TMMOB‘NİN TEMEL İLKELERİ ve ÇALIŞMA ANLAYIŞI

Temel İlkeler

  • TMMOB ve bağlı Odaları;
  • Mesleki demokratik kitle örgütüdür.
  • Demokrat ve yurtsever karakterdedir.
  • Emekten ve halktan yanadır.
  • Anti-emperyalisttir, Yeni Dünya Düzeni teorilerinin, ırkçılığın ve gericiliğin karşısındadır.
  • Siyasetin dar anlamını aşar, yaşamın her olayını siyasetle ilişkili görür.
  • Barıştan yanadır.
  • İnsan hakları ihlallerine karşıdır, insanlık onurunun korunmasından yanadır.
  • Örgütsel bağımsızlığını her koşulda korur, gücünü sadece üyesinden ve bilimsel çalışmalardan alır.
  • Meslek ve meslektaş sorunlarının, ülkenin ve halkın sorunlarından ayrılamayacağını kabul eder.
  • Politikanın oluşturulmasında ve uygulanmasında demokratik merkeziyetçi yöntemleri uygular.
  • Karar alma süreçlerinde demokratik ve katılımcıdır.
  • Bağlı Odaları ile birlikte mühendis, mimar ve şehir plancılarının meslek alanlarını düzenler, üyesinin ve halkın çıkarlarını korur.
  • Sanayileşme ve demokratikleşme alanlarında durum tespitleri yapar, politikalar ve çözüm önerileri üretir.

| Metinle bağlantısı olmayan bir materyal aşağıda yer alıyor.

(** C2, as the code has it. The Normalizer takes the identifier a record
    supplies as it is, so two records of one load may carry the same one. A
    record that supplies no usable identifier field gets [op-<n>] with [n]
    its position counted from one, and within one load the identifiers
    synthesized this way are pairwise distinct. *)
Theorem synthesized_ids_are_distinct `{Platform} (p : payload)
    (s s' : State) (i j : nat) (oi oj : Op.t) :
  hydrateFromPayload p s = Returned s' →
  opportunities s' !! i = Some oi →
  opportunities s' !! j = Some oj →
  supplies_identifier (Op.raw oi) = false →
  records_of p !! i = Some (Op.raw oi)
  ∧ Op.id oi = "op-" +:+ pretty (i + 1)%nat
  ∧ (i ≠ j → supplies_identifier (Op.raw oj) = false → Op.id oi ≠ Op.id oj).
Proof.
  intros Hh Hi Hj Hidi.
  apply hydrateFromPayload_Returned in Hh.
  destruct (normalize_from_lookup _ _ _ _ _ Hh Hi) as (ri & Hri & Hni).
  destruct (normalize_from_lookup _ _ _ _ _ Hh Hj) as (rj & Hrj & Hnj).
  simpl in Hni, Hnj.
  pose proof (normalizeOpportunity_raw _ _ _ Hni) as Hrawi.
  pose proof (normalizeOpportunity_raw _ _ _ Hnj) as Hrawj.
  rewrite Hrawi in *. rewrite Hrawj in *.
  split; [done|].
  rewrite (normalizeOpportunity_synthesized _ _ _ Hni Hidi).
  split; [done|].
  intros Hne Hidj.
  rewrite (normalizeOpportunity_synthesized _ _ _ Hnj Hidj).
  intros Heq. apply (inj (String.app "op-")) in Heq.
  apply (inj pretty) in Heq. lia.
Qed.

Lemma synthesized_ids_are_distinct_witness :
  ∃ s' oi oj,
    @hydrateFromPayload Host.platform two_bare_records
      (state (createStore Absent)) = Returned s'
    ∧ opportunities s' = [oi; oj]
    ∧ Op.id oi = "op-1" ∧ Op.id oj = "op-2" ∧ Op.id oi ≠ Op.id oj.
Proof.
  destruct (@hydrateFromPayload Host.platform two_bare_records
              (state (createStore Absent))) as [s'|s'] eqn:Hh;
    [|vm_compute in Hh; discriminate].
  assert (opportunities s' !! 0%nat
          = Some (Op.Build_t "op-1" (VStr "Appel A") "" "" "" "" "" (VStr "")
                    (VObj {[ "label" := VStr "Appel A" ]}))) as H0.
  { vm_compute in Hh. injection Hh as <-. reflexivity. }
  assert (opportunities s' !! 1%nat
          = Some (Op.Build_t "op-2" (VStr "Appel B") "" "" "" "" "" (VStr "")
                    (VObj {[ "label" := VStr "Appel B" ]}))) as H1.
  { vm_compute in Hh. injection Hh as <-. reflexivity. }
  destruct (@synthesized_ids_are_distinct Host.platform _ _ _ 0%nat 1%nat _ _
              Hh H0 H1) as (_ & Hid & Hne); [vm_compute; reflexivity|].
  eexists s', _, _. split; [reflexivity|].
  split; [vm_compute in Hh; injection Hh as <-; reflexivity|].
  split; [reflexivity|]. split; [reflexivity|].
  apply Hne; [lia | vm_compute; reflexivity].
Defined.

(** C2 as stated fails: identifiers that records supply are not made
    distinct, and a supplied identifier can equal a synthesized one. *)
Lemma supplied_ids_can_repeat :
  let state0 := state (createStore Absent) in
  let twice := PArray [VObj {[ "id" := VStr "aide-7" ]};
                       VObj {[ "id" := VStr "aide-7" ]}] in
  let clash := PArray [VObj {[ "id" := VStr "op-2" ]};
                       VObj {[ "label" := VStr "Appel B" ]}] in
  (∃ s', @hydrateFromPayload Host.platform twice state0 = Returned s'
         ∧ map Op.id (opportunities s') = ["aide-7"; "aide-7"]
         ∧ ¬ NoDup (map Op.id (opportunities s')))
  ∧ (∃ s', @hydrateFromPayload Host.platform clash state0 = Returned s'
           ∧ map Op.id (opportunities s') = ["op-2"; "op-2"]
           ∧ ¬ NoDup (map Op.id (opportunities s'))).
Proof.
  intros state0 twice clash. split.
  - eexists. split; [vm_compute; reflexivity|].
    split; [reflexivity|]. simpl. intros Hnd.
    apply NoDup_cons in Hnd as [Hnotin _]. apply Hnotin. by left.
  - eexists. split; [vm_compute; reflexivity|].
    split; [reflexivity|]. simpl. intros Hnd.
    apply NoDup_cons in Hnd as [Hnotin _]. apply Hnotin. by left.
Qed.

(** ** The dataset loader *)

Section loader.
Context `{Platform}.

Lemma hydrateFromPayload_accepts (p : payload) (s : State)
    (l : list Op.t) :
  normalize_from 0 (records_of p) = Ok l →
  ∃ s', hydrateFromPayload p s = Returned s' ∧ opportunities s' = l
        ∧ local s' = local s.
Proof.
  intros Hn. destruct p as [records|o|]; simpl in *; unfold hydrate.
  - rewrite Hn. eauto.
  - rewrite Hn. eauto.
  - injection Hn as <-. simpl. eauto.
Qed.

Lemma load_from_all_failed (fetch : string → fetched)
    (candidates : list string) (s : State) :
  (∀ path, path ∈ candidates → failed (fetch path) = true) →
  load_from fetch candidates s = (set_loadError LOAD_ERROR s, candidates).
Proof.
  induction candidates as [|path rest IH]; intros Hfail; [reflexivity|].
  assert (failed (fetch path) = true) as Hpath
    by (apply Hfail, elem_of_cons; by left).
  assert (load_from fetch rest s = (set_loadError LOAD_ERROR s, rest)) as Hrest
    by (apply IH; intros q Hq; apply Hfail, elem_of_cons; by right).
  simpl. rewrite Hrest.
  destruct (fetch path) as [|[|] [p|]]; simpl in Hpath;
    try discriminate; reflexivity.
Qed.

(** Once a candidate delivers a payload that the Normalizer accepts, the
    loop goes no further, whatever came before. *)
Lemma load_from_stops (fetch : string → fetched) (before after : list string)
    (path : string) (p : payload) (l : list Op.t) :
  fetch path = Response true (Some p) →
  normalize_from 0 (records_of p) = Ok l →
  ∀ s, (load_from fetch (before ++ path :: after) s).2
       `prefix_of` before ++ [path].
Proof.
  intros Hpath Hn. induction before as [|q before IH]; intros s; simpl.
  - rewrite Hpath.
    destruct (hydrateFromPayload_accepts p s l Hn) as (s' & -> & _).
    done.
  - destruct (fetch q) as [|[|] [pq|]];
      try (destruct (load_from fetch (before ++ path :: after) s)
             as [s1 log] eqn:Hl; simpl;
           apply prefix_cons; specialize (IH s); by rewrite Hl in IH).
    destruct (hydrateFromPayload pq s) as [s1|s1].
    + simpl. apply prefix_cons. apply prefix_nil.
    + destruct (load_from fetch (before ++ path :: after) s1)
        as [s2 log] eqn:Hl; simpl.
      apply prefix_cons. specialize (IH s1). by rewrite Hl in IH.
Qed.

(** With nothing but failures before it, the first candidate that delivers
    an accepted payload is the one and only source of the new dataset. *)
Lemma load_from_first_success (fetch : string → fetched)
    (before after : list string) (path : string) (p : payload)
    (s s' : State) :
  (∀ q, q ∈ before → failed (fetch q) = true) →
  fetch path = Response true (Some p) →
  hydrateFromPayload p s = Returned s' →
  load_from fetch (before ++ path :: after) s
  = (set_loaded path s', before ++ [path]).
Proof.
  intros Hbefore Hpath Hh. induction before as [|q before IH]; simpl.
  - by rewrite Hpath, Hh.
  - assert (failed (fetch q) = true) as Hq
      by (apply Hbefore, elem_of_cons; by left).
    rewrite IH by (intros r Hr; apply Hbefore, elem_of_cons; by right).
    destruct (fetch q) as [|[|] [pq|]]; simpl in Hq;
      try discriminate; reflexivity.
Qed.
End loader.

Ülkenin demokratikleşmesi için çaba sarf eder.
  • Kamuoyu oluşturmaya yönelik çalışmalar içinde tartışmasız yer alır.
  • Demokratik Kitle Örgütleri ve sivil toplum örgütleri ile ilkeli ve demokratik işbirliği içerisindedir.


Çalışma Anlayışı

TMMOB ve bağlı Odaları;

  • Toplumdan soyutlanmış seçkin mühendis ve mimarların örgütü değil, aksine toplumun içinde yer alan, onun bir parçası olarak toplumla etkileşim içinde bulunan,
  • Temsili demokrasi alanının daraltılması ve biçimsel uygulamalar yerine, birlikte düşünme , birlikte üretme ve birlikte yönetme mekanizmalarını güçlendirici çabalara yönelen,
  • Rant gruplarının otoriter, sınanamayan, hesap vermeyen yönetimlerin aksine, örgüt içi demokrasisi güçlendirilmiş, seçim dışında da katılım mekanizmalarını yaşama geçiren,
  • Profesyonellerin ve uzmanların örgütü anlayışını reddeden; aksine kitle örgütü niteliği ile organlarına dayalı çalışmayı yürüten,
  • Siyaset dışı kalma anlayışlarının tam tersine; her koşulda ve her zaman siyaset yapan, siyasetin dar tanımını aşan anlayışları yapıya egemen kılan,
  • Üye ile ilişkilerini, devlet ve egemen kesimlerle olan ilişkilerinin önüne koyan, resmi otorite ile her türlü diyaloğa ve işbirliğine açık ama işbirlikçi yaklaşımların dışında kalan,
  • Örgüt işlevinin deforme edilmesi anlamındaki hizmet üretimini reddeden, aksine üyelerinin hizmetlerinin niteliğini yükseltecek düzenlemeler yapan, norm ve standartları oluşturan ve bunların gelişimine hizmet edecek şekilde denetleyen,
  • Egemen kesim ve egemen kesim söylemleri ile ters düşmeme anlayışlarını reddeden; aksine, üyesinin söz ve kararlarda yetki sahibi olmasını sağlayan,
  • Kamu hiyerarşisi içinde yer edinme ve örgüt etkinliklerini buna bağlama anlayışlarının yerine, örgütün kamuoyu önünde saygın yerini korumayı ve geliştirmeyi hedefleyen, örgüt etkinliklerini kendi iç dinamikleri ve kendi kararları ile belirleyen,
  • Meslek örgütü kavramını, demokratik kitle örgütü özelliğinin önüne çıkartarak, meslekçi eğilimleri güçlendiren anlayışların aksine, mesleki- demokratik kitle örgütü anlayışlarını yaşama geçiren,
  • Her türlü yapılanma ve örgütlerle olan ilişkisinde, anlamsız hiyerarşik eşitlik anlayışları yerine, ilişkilerinde bu yapıların toplum içindeki işlevselliklerini ölçü olarak alan,
  • Hiçbir üyesinin sorununu dışlamayan, ancak üyesinin büyük çoğunluğunu oluşturan ücretli çalışan mühendis ve mimarların konumları gereği, ücretli çalışan kesimlerle ve onların örgütleri ile ilişkilerini güçlü hale getiren,
  • Örgütün uluslararası ilişkilerini güçlendiren,
  • Dünyayı, ülkeyi ve yaşamı tanıyan, anlayan ve ona göre politikalar üreterek yaşama geçiren, bir çalışma anlayışı içerisindedir.